▶ [Activity]
Show every line in the entries below where the word "PeerIdSigner" appears.

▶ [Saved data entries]
# # #
(* ===== verification/Crypto.v ===== *)
(** Hashes, addresses and signatures (pkg/primitives/src: hash.rs, peer.rs,
    sig.rs).

    Keccak-256 and the secp256k1 library are parameters ([CryptoLib]); what the
    code relies on is the class [CryptoLaws].  Byte arrays are lists of bytes. *)
From S2P Require Import Prelude Element MerkleHash Utxo BlockStore.

(** * The libraries *)

Class CryptoLib := {
  keccak256 : list Z → list Z;
  PublicKey : Type;
  SecretKey : Type;
  RecSig : Type;
  (** [PublicKey::from_secret_key], [serialize_uncompressed] (65 bytes). *)
  public_key : SecretKey → PublicKey;
  serialize_uncompressed : PublicKey → list Z;
  (** [RecoverableSignature::from_compact(data, RecoveryId)]: [None] is [Err]. *)
  from_compact : list Z → Z → option RecSig;
  (** [serialize_compact]: the recovery id and the 64 bytes. *)
  serialize_compact : RecSig → Z * list Z;
  sign_ecdsa_recoverable : list Z → SecretKey → RecSig;
  recover_ecdsa : list Z → RecSig → option PublicKey;
}.

Class CryptoLaws `{CryptoLib} : Prop := {
  keccak_bytes m : bytes32 (keccak256 m);
  compact_length s : length (serialize_compact s).2 = 64%nat;
  compact_recid s : 0 ≤ (serialize_compact s).1 < 4;
  compact_roundtrip s : from_compact (serialize_compact s).2 (serialize_compact s).1 = Some s;
  recover_signed m k : recover_ecdsa m (sign_ecdsa_recoverable m k) = Some (public_key k);
}.

(** * Hashes and addresses *)

Notation CryptoHash := (list Z) (only parsing).
Notation Address := (list Z) (only parsing).
Notation Signature := (list Z) (only parsing).

Definition hash_default : CryptoHash := replicate 32 0.
Definition hash_genesis : CryptoHash := replicate 32 0.
Definition hash_from_u64 (n : Z) : CryptoHash := replicate 24 0 ++ be_bytes 8 n.
Definition hash_as_u256 (h : CryptoHash) : Z := little_endian_to_Z 8 h.
Definition address_default : Address := replicate 20 0.
Definition address_to_u256 (a : Address) : Z := little_endian_to_Z 8 a.

(** "Ciphera" *)
Definition network : list Z := [67; 105; 112; 104; 101; 114; 97].

Section crypto.
Context `{CryptoLib}.

Definition address_from_public_key (pk : PublicKey) : Address :=
  let hashed := keccak256 (drop 1 (serialize_uncompressed pk)) in
  drop (length hashed - 20) hashed.
Definition address_from_secret_key (sk : SecretKey) : Address :=
  address_from_public_key (public_key sk).

(** The digest both [sign] and [verify] compute. *)
Definition message_digest (msg : CryptoHash) : list Z :=
  keccak256 (be_bytes 8 (Z.of_nat (length network)) ++ network ++ msg).

Record PeerIdSigner := mk_signer { peer_id : Address; signer_key : SecretKey }.
Definition signer_new (sk : SecretKey) : PeerIdSigner :=
  mk_signer (address_from_secret_key sk) sk.

Definition signer_sign (s : PeerIdSigner) (msg : CryptoHash) : Signature :=
  let '(recovery, rest) :=
    serialize_compact (sign_ecdsa_recoverable (message_digest msg) (signer_key s)) in
  take 64 rest ++ [wrap 8 recovery].

(** [Signature::verify]; [RecoveryId::from_i32] accepts 0 to 3. *)
Definition signature_verify {E} (sig : Signature) (msg : CryptoHash)
  : outcome E (option Address) :=
  let digest := message_digest msg in
  match sig !! 64%nat with
  | None => Panic "index out of bounds"
  | Some id =>
      if decide (0 ≤ id < 4) then
        let? s := unwrap (from_compact (take 64 sig) id)
                    "called Result::unwrap() on an Err value" in
        Ok (address_from_public_key <$> recover_ecdsa digest s)
      else Ok None
  end.

(** [Address::verify]. *)
Definition address_verify {E} (a : Address) (sig : Signature) (msg : CryptoHash)
  : outcome E bool :=
  let? r := signature_verify sig msg in
  Ok (bool_decide (default address_default r = a)).
End crypto.

Section crypto_properties.
Context `{CryptoLaws}.

Lemma signature_verify_sign {E} sk msg :
  signature_verify (E := E) (signer_sign (signer_new sk) msg) msg =
  Ok (Some (peer_id (signer_new sk))).
Proof.
  unfold signer_sign, signer_new. cbn [signer_key peer_id].
  set (s := sign_ecdsa_recoverable _ _).
  pose proof (compact_length s) as Hl. pose proof (compact_recid s) as Hr.
  pose proof (compact_roundtrip s) as Hc.
  destruct (serialize_compact s) as [recid rest]. cbn [fst snd] in *.
  rewrite (take_ge rest) by lia. unfold signature_verify, wrap.
  rewrite lookup_app_r by lia. rewrite Hl. cbn [lookup list_lookup Nat.sub].
  rewrite Z.mod_small by lia. rewrite decide_True by done.
  rewrite take_app_length' by done. rewrite Hc. cbn [unwrap outcome_bind].
  unfold s. by rewrite recover_signed.
Qed.

(** A signature made by a signer verifies to the signer's address, for
    every message; so [Address::verify] accepts it for that address and
    rejects it for every other. *)
Theorem sign_verify_roundtrip {E} sk msg a :
  signature_verify (E := E) (signer_sign (signer_new sk) msg) msg =
    Ok (Some (peer_id (signer_new sk))) ∧
  address_verify (E := E) a (signer_sign (signer_new sk) msg) msg =
    Ok (bool_decide (peer_id (signer_new sk) = a)).
Proof.
  pose proof (signature_verify_sign (E := E) sk msg) as Hv.
  split; [done|]. unfold address_verify. by rewrite Hv.
Qed.
End crypto_properties.

Section malformed.
Context `{CryptoLib}.

(** Verifying a signature whose last byte is a recovery id but whose first
    64 bytes the library rejects panics instead of returning [None], whatever
    the message. *)
Theorem malformed_signature_panics {E} sig msg id :
  sig !! 64%nat = Some id → 0 ≤ id < 4 → from_compact (take 64 sig) id = None →
  signature_verify (E := E) sig msg = Panic "called Result::unwrap() on an Err value".
Proof.
  intros Hs Hid Hc. unfold signature_verify. rewrite Hs, decide_True by done. by rewrite Hc.
Qed.
End malformed.

(** * A concrete instance *)

(** A stand-in with the shape of the libraries: there are two keys, a signature
    carries its key, and a compact signature starts with the marker 1. *)
Definition toy_keccak (m : list Z) : list Z :=
  to_be_bytes (foldl (λ a x, (a * 257 + x + 1) mod MODULUS) 7 m).

Definition toy_compact (k : bool) : list Z := 1 :: replicate 62 0 ++ [Z.b2z k].

Definition toy_crypto : CryptoLib := {|
  keccak256 := toy_keccak;
  PublicKey := bool;
  SecretKey := bool;
  RecSig := bool;
  public_key k := k;
  serialize_uncompressed k := 4 :: to_be_bytes (Z.b2z k) ++ to_be_bytes 0;
  from_compact l id :=
    if decide (l = toy_compact true) then Some true
    else if decide (l = toy_compact false) then Some false else None;
  serialize_compact k := (0, toy_compact k);
  sign_ecdsa_recoverable _ k := k;
  recover_ecdsa _ k := Some k;
|}.

Lemma toy_crypto_laws : CryptoLaws (H := toy_crypto).
Proof.
  split.
  - intros m. split; [apply to_be_bytes_length|apply to_be_bytes_range].
  - done.
  - intros s. simpl. lia.
  - intros []; by vm_compute.
  - done.
Qed.

Lemma sign_verify_roundtrip_witness :
  signature_verify (H := toy_crypto) (E := Empty_set)
    (signer_sign (H := toy_crypto) (signer_new (H := toy_crypto) true) hash_default) hash_default =
    Ok (Some (peer_id (H := toy_crypto) (signer_new (H := toy_crypto) true))) ∧
  address_verify (H := toy_crypto) (E := Empty_set) address_default
    (signer_sign (H := toy_crypto) (signer_new (H := toy_crypto) true) hash_default) hash_default =
    Ok (bool_decide (peer_id (H := toy_crypto) (signer_new (H := toy_crypto) true) = address_default)).
Proof.
  exact (sign_verify_roundtrip (H := toy_crypto) (H0 := toy_crypto_laws) (E := Empty_set)
           true hash_default address_default).
Defined.

Lemma malformed_signature_panics_witness :
  signature_verify (H := toy_crypto) (E := Empty_set) (replicate 64 255 ++ [0]) hash_default =
  Panic "called Result::unwrap() on an Err value".
Proof.
  apply (malformed_signature_panics (H := toy_crypto) (replicate 64 255 ++ [0]) hash_default 0);
    [reflexivity|lia|by vm_compute].
Defined.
# # #
▶ [Response to this exercise]
Record PeerIdSigner := mk_signer { peer_id : Address; signer_key : SecretKey }.
Definition signer_new (sk : SecretKey) : PeerIdSigner :=
Definition signer_sign (s : PeerIdSigner) (msg : CryptoHash) : Signature :=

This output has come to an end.